### Task objective
Once the line with "destruct (Z.gtb_spec (e' - s)" is found in the entries below, repeat it and each following line exactly, up to and including the line with "destruct (roll_back_spec dim". Add no other lines.

------------------------------------------------

(** * anchorpy: the Borsh codec (anchorpy/borsh.py) and the account coder
    (anchorpy/coder/accounts.py), embedded in Rocq.

    The Python code is a thin layer over the [construct] library: every codec
    is a [Construct] object with a [_parse] and a [_build] method working on a
    byte stream.  The embedding keeps that shape:

    - a Python object is a [value];
    - a codec is a term of the inductive type [Construct], one constructor per
      codec that borsh.py exports or builds;
    - [_parse] consumes a prefix of the remaining stream and returns the
      decoded object with the rest of the stream, [_build] returns the bytes
      it writes; both live in the error monad [result], an exception being an
      [Err]. *)

From Stdlib Require Import String Ascii Strings.Byte ZArith List Bool.
From Stdlib Require Import Lia ZifyBool Permutation Sorted.
From Stdlib Require Import Floats.SpecFloat.
Import ListNotations.
Open Scope Z_scope.
Set Warnings "-register-all".

(** ** Exceptions and the error monad *)

Inductive error : Type :=
| StreamError        (* construct: the stream holds fewer bytes than asked *)
| FormatFieldError   (* construct: struct.pack / struct.unpack failed *)
| IntegerError       (* construct: BytesInteger out of range *)
| RangeError         (* construct: Array length mismatch *)
| SizeofError        (* construct: the size depends on the data *)
| UnicodeError       (* str.encode / bytes.decode failed *)
| ValueError
| TypeError
| IndexError
| KeyError
| AttributeError
| OverflowError
| StopIteration.

Inductive result (A : Type) : Type :=
| Ok (a : A)
| Err (e : error).
Arguments Ok {A} a.
Arguments Err {A} e.

Definition bind {A B} (r : result A) (k : A -> result B) : result B :=
  match r with
  | Ok a => k a
  | Err e => Err e
  end.

Declare Scope result_scope.
Delimit Scope result_scope with result.
Notation "x <- r ;; k" := (bind r (fun x => k))
  (at level 61, r at next level, right associativity) : result_scope.
Notation "' p <- r ;; k" := (bind r (fun x => match x with p => k end))
  (at level 61, p pattern, r at next level, right associativity) : result_scope.
Open Scope result_scope.

Definition is_ok {A} (r : result A) : bool :=
  match r with Ok _ => true | Err _ => false end.

Definition raises {A} (r : result A) : Prop := exists e, r = Err e.

(** [mapM f l]: run [f] on the elements from left to right, stop at the first
    exception. *)
Definition mapM {A B} (f : A -> result B) : list A -> result (list B) :=
  fix go (l : list A) : result (list B) :=
    match l with
    | [] => Ok []
    | a :: l' => b <- f a ;; bs <- go l' ;; Ok (b :: bs)
    end.

(** ** Bytes and integers *)

Definition bytes := list byte.

Definition Z_of_byte (b : byte) : Z := Z.of_N (Byte.to_N b).

Definition byte_of_Z (z : Z) : byte :=
  match Byte.of_N (Z.to_N (z mod 256)) with
  | Some b => b
  | None => x00
  end.

(** [n] bytes of [z], least significant first. *)
Fixpoint int_to_le (n : nat) (z : Z) : bytes :=
  match n with
  | O => []
  | S n' => byte_of_Z z :: int_to_le n' (z / 256)
  end.

Fixpoint le_to_int (bs : bytes) : Z :=
  match bs with
  | [] => 0
  | b :: bs' => Z_of_byte b + 256 * le_to_int bs'
  end.

Definition byte_eqb (a b : byte) : bool := Byte.eqb a b.
Lemma unique_keys (u : string) (l : list UserData) :
  NoDup (map owner_key l) ->
  NoDup (map key (List.filter (fun r => String.eqb (userId r) u) l)).
Proof.
  induction l as [|x l IH]; cbn; [intros _; apply NoDup_nil_2|].
  intros Hnd. apply NoDup_cons in Hnd as [Hx Hnd].
  destruct (String.eqb (userId x) u) eqn:E; [|auto].
  cbn. apply NoDup_cons. split; [|auto].
  intros Hin. apply Hx. apply list_elem_of_fmap in Hin as (r & Hr & Hin).
  apply list_elem_of_In, filter_In in Hin as [Hin Hu].
  apply list_elem_of_fmap. exists r. split; [|apply list_elem_of_In, Hin].
  apply String.eqb_eq in E, Hu. unfold owner_key. congruence.
Qed.



Lemma find_filter_none {A} (f : A -> bool) (l : list A) :
  List.find f (List.filter (fun x => negb (f x)) l) = None.
Proof.
  induction l as [|x l IH]; [reflexivity|].
  cbn. destruct (f x) eqn:E; cbn; [exact IH|]. rewrite E. exact IH.
Qed.

Lemma filter_none_id {A} (f : A -> bool) (l : list A) :
  List.find f l = None -> List.filter (fun x => negb (f x)) l = l.
Proof.
  induction l as [|x l IH]; [reflexivity|].
  cbn. destruct (f x); [discriminate|]. cbn. intros H. rewrite IH by exact H.
  reflexivity.
Qed.
(** *** The roll-back of [Select] *)

Lemma owner_val_spec X dim p pos :
  Z.of_nat (length X) = N → 0 ≤ pos < N → WhoHas dir pos = Some p →
  owner_val dir X dim p pos = Some (cv dim X pos).
Proof.
  intros Hlen Hpos Hp.
  destruct (owner_window pos Hpos) as (p' & s & e & Hp' & _ & Hw & _ & _ & Hs & Hin & He).
  assert (p' = p) as -> by congruence.
  unfold owner_val. rewrite Hw. obind.
  rewrite GetLocalVal_in by lia. obind.
  rewrite (load_in s e Hs) by (unfold window_ok; lia). done.
Qed.

Lemma roll_back_spec dim Kval s e X (fuel : nat) ptr :
  Z.of_nat (length X) = N → 0 ≤ s → e < N → s ≤ ptr ≤ e →
  (Z.to_nat (ptr - s) < fuel)%nat →
  ∃ r, roll_back fuel s e X dim Kval s (ptr - 1) ptr ptr = Some r
       ∧ s ≤ r ≤ ptr
       ∧ (∀ i, r ≤ i < ptr → ¬ cv dim X i < Kval)
       ∧ (s < r → cv dim X (r - 1) < Kval).
Proof.
  intros Hlen Hs He. revert ptr.
  induction fuel as [|fuel IH]; intros ptr Hptr Hfuel; [lia|].
  cbn [roll_back]. destruct (Z.geb_spec (ptr - 1) s) as [Hge|Hlt].
  - cbv zeta. rewrite (load_in s e Hs) by (unfold window_ok; lia). obind.
    fold (cv dim X (ptr - 1)).
    destruct (Z.ltb_spec (cv dim X (ptr - 1)) Kval) as [Hlt|Hnlt].
    + exists ptr. split; [done|]. split_and!; intros; try lia; done.
    + replace (ptr - 1 - 1) with ((ptr - 1) - 1) by lia.
      destruct (IH (ptr - 1)) as (r & -> & Hr & Hall & Hprev); try lia.
      exists r. split; [done|]. split_and!; try lia; try done.
      intros i Hi. destruct (decide (i = ptr - 1)) as [->|]; [lia|].
      apply Hall. lia.
  - exists ptr. split; [done|]. split_and!; try lia.
Qed.

Lemma firstKval_of_spec X dim L R K I J p1 p2 hl me :
  Z.of_nat (length X) = N → 0 ≤ L → L < K → K ≤ R → R < N →
  WhoHas dir L = Some p1 → WhoHas dir R = Some p2 →
  WhoHas dir (K - 1) = Some hl →
  I < K → K < J → three_way dim (cv dim X K) L R X I J →
  p1 ≤ me ≤ p2 →
  ∃ f, firstKval_of dir X dim K (cv dim X K) hl me = Some f
       ∧ (L < I → I ≤ f)
       ∧ (upper dir (Z.to_nat me) ≤ I < upper dir (S (Z.to_nat me)) → f ≤ I).
Proof.
  intros Hlen HL HLK HKR HR Hp1 Hp2 Hhl HIK HKJ (HI & _ & HJ & T1 & T2 & T3) Hme.
  destruct (WhoHas_spec dir Hdir L) as (q1 & Hq1 & Hq1r & Hq1w); [lia|].
  destruct (WhoHas_spec dir Hdir R) as (q2 & Hq2 & Hq2r & Hq2w); [lia|].
  destruct (WhoHas_spec dir Hdir (K - 1)) as (ql & Hql & Hqlr & Hqlw); [lia|].
  assert (q1 = p1) as -> by congruence. assert (q2 = p2) as -> by congruence.
  assert (ql = hl) as -> by congruence.
  unfold firstKval_of. cbv zeta.
  rewrite (NumCells_eq dir Hdir) by lia. obind.
  set (s := upper dir (Z.to_nat me)). set (e' := upper dir (S (Z.to_nat me))).
  destruct (Z.leb_spec me hl) as [Hle|Hgt]; cbn [andb].
  2: { exists N. split; [done|]. split; [lia|]. intros Hown.
       assert (S (Z.to_nat hl) ≤ Z.to_nat me)%nat as Hm by lia.
       pose proof (upper_mono dir Hdir _ _ Hm). fold s in H. lia. }
  destruct (Z.gtb_spec (e' - s) 0) as [Hnc|Hnc].
  2: { exists N. split; [done|]. split; [lia|]. intros Hown. subst s e'. lia. }
  rewrite (window_eq dir Hdir) by lia. obind. fold s e'.
  assert (s ≤ K - 1) as HsK.
  { assert (Z.to_nat me ≤ Z.to_nat hl)%nat as Hm by lia.
    pose proof (upper_mono dir Hdir _ _ Hm). fold s in H. lia. }
  assert (L ≤ e' - 1) as HLe.
  { assert (S (Z.to_nat p1) ≤ S (Z.to_nat me))%nat as Hm by lia.
    pose proof (upper_mono dir Hdir _ _ Hm). fold e' in H. lia. }
  assert (0 ≤ s) as Hs0.
  { pose proof (upper_mono dir Hdir 0 (Z.to_nat me) ltac:(lia)) as H.
    rewrite (upper_0 dir Hdir) in H. done. }
  assert (e' ≤ N) as HeN.
  { pose proof (upper_mono dir Hdir (S (Z.to_nat me))
                  (Z.to_nat (NumProcesses dir)) ltac:(lia)) as H.
    rewrite (upper_ge dir Hdir (Z.to_nat (NumProcesses dir))) in H by lia. done. }
  set (start := if e' - 1 >? K - 1 then K - 1 else e' - 1).
  assert (s ≤ start ≤ e' - 1 ∧ L ≤ start ≤ K - 1
          ∧ (e' - 1 < K - 1 → start = e' - 1) ∧ (K - 1 ≤ e' - 1 → start = K - 1))
    as (Hst1 & Hst2 & Hst3 & Hst4).
  { subst start. destruct (Z.gtb_spec (e' - 1) (K - 1)); lia. }
  rewrite GetLocalVal_in by lia. obind.
  rewrite (load_in s (e' - 1) Hs0) by (unfold window_ok; lia). obind.
  fold (cv dim X start).
  destruct (Z.eqb_spec (cv dim X start) (cv dim X K)) as [Heq|Hne].
  2: { exists N. split; [done|]. split; [lia|]. intros Hown.
       exfalso. apply Hne. apply T2. lia. }
  cbv zeta.
  destruct (roll_back_spec dim (cv dim X K) s (e' - 1) X
              (Z.to_nat (start - s + 1)) start)
    as (r & -> & Hr & Hall & Hprev); try lia.
  assert (I ≤ start) as HIs.
  { destruct (Z_le_gt_dec I start); [done|]. specialize (T1 start). lia. }
  exists r. split; [done|]. split.
  - intros HLI. destruct (Z_le_gt_dec I r); [done|].
    exfalso. apply (Hall (I - 1)); [lia|]. apply T1. lia.
  - intros Hown. destruct (Z_le_gt_dec r I); [done|].
    specialize (Hprev ltac:(lia)). specialize (T2 (r - 1)). lia.
Qed.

------------------------------------------------

### Written solution
  destruct (Z.gtb_spec (e' - s) 0) as [Hnc|Hnc].
  2: { exists N. split; [done|]. split; [lia|]. intros Hown. subst s e'. lia. }
  rewrite (window_eq dir Hdir) by lia. obind. fold s e'.
  assert (s ≤ K - 1) as HsK.
  { assert (Z.to_nat me ≤ Z.to_nat hl)%nat as Hm by lia.
    pose proof (upper_mono dir Hdir _ _ Hm). fold s in H. lia. }
  assert (L ≤ e' - 1) as HLe.
  { assert (S (Z.to_nat p1) ≤ S (Z.to_nat me))%nat as Hm by lia.
    pose proof (upper_mono dir Hdir _ _ Hm). fold e' in H. lia. }
  assert (0 ≤ s) as Hs0.
  { pose proof (upper_mono dir Hdir 0 (Z.to_nat me) ltac:(lia)) as H.
    rewrite (upper_0 dir Hdir) in H. done. }
  assert (e' ≤ N) as HeN.
  { pose proof (upper_mono dir Hdir (S (Z.to_nat me))
                  (Z.to_nat (NumProcesses dir)) ltac:(lia)) as H.
    rewrite (upper_ge dir Hdir (Z.to_nat (NumProcesses dir))) in H by lia. done. }
  set (start := if e' - 1 >? K - 1 then K - 1 else e' - 1).
  assert (s ≤ start ≤ e' - 1 ∧ L ≤ start ≤ K - 1
          ∧ (e' - 1 < K - 1 → start = e' - 1) ∧ (K - 1 ≤ e' - 1 → start = K - 1))
    as (Hst1 & Hst2 & Hst3 & Hst4).
  { subst start. destruct (Z.gtb_spec (e' - 1) (K - 1)); lia. }
  rewrite GetLocalVal_in by lia. obind.
  rewrite (load_in s (e' - 1) Hs0) by (unfold window_ok; lia). obind.
  fold (cv dim X start).
  destruct (Z.eqb_spec (cv dim X start) (cv dim X K)) as [Heq|Hne].
  2: { exists N. split; [done|]. split; [lia|]. intros Hown.
       exfalso. apply Hne. apply T2. lia. }
  cbv zeta.
  destruct (roll_back_spec dim (cv dim X K) s (e' - 1) X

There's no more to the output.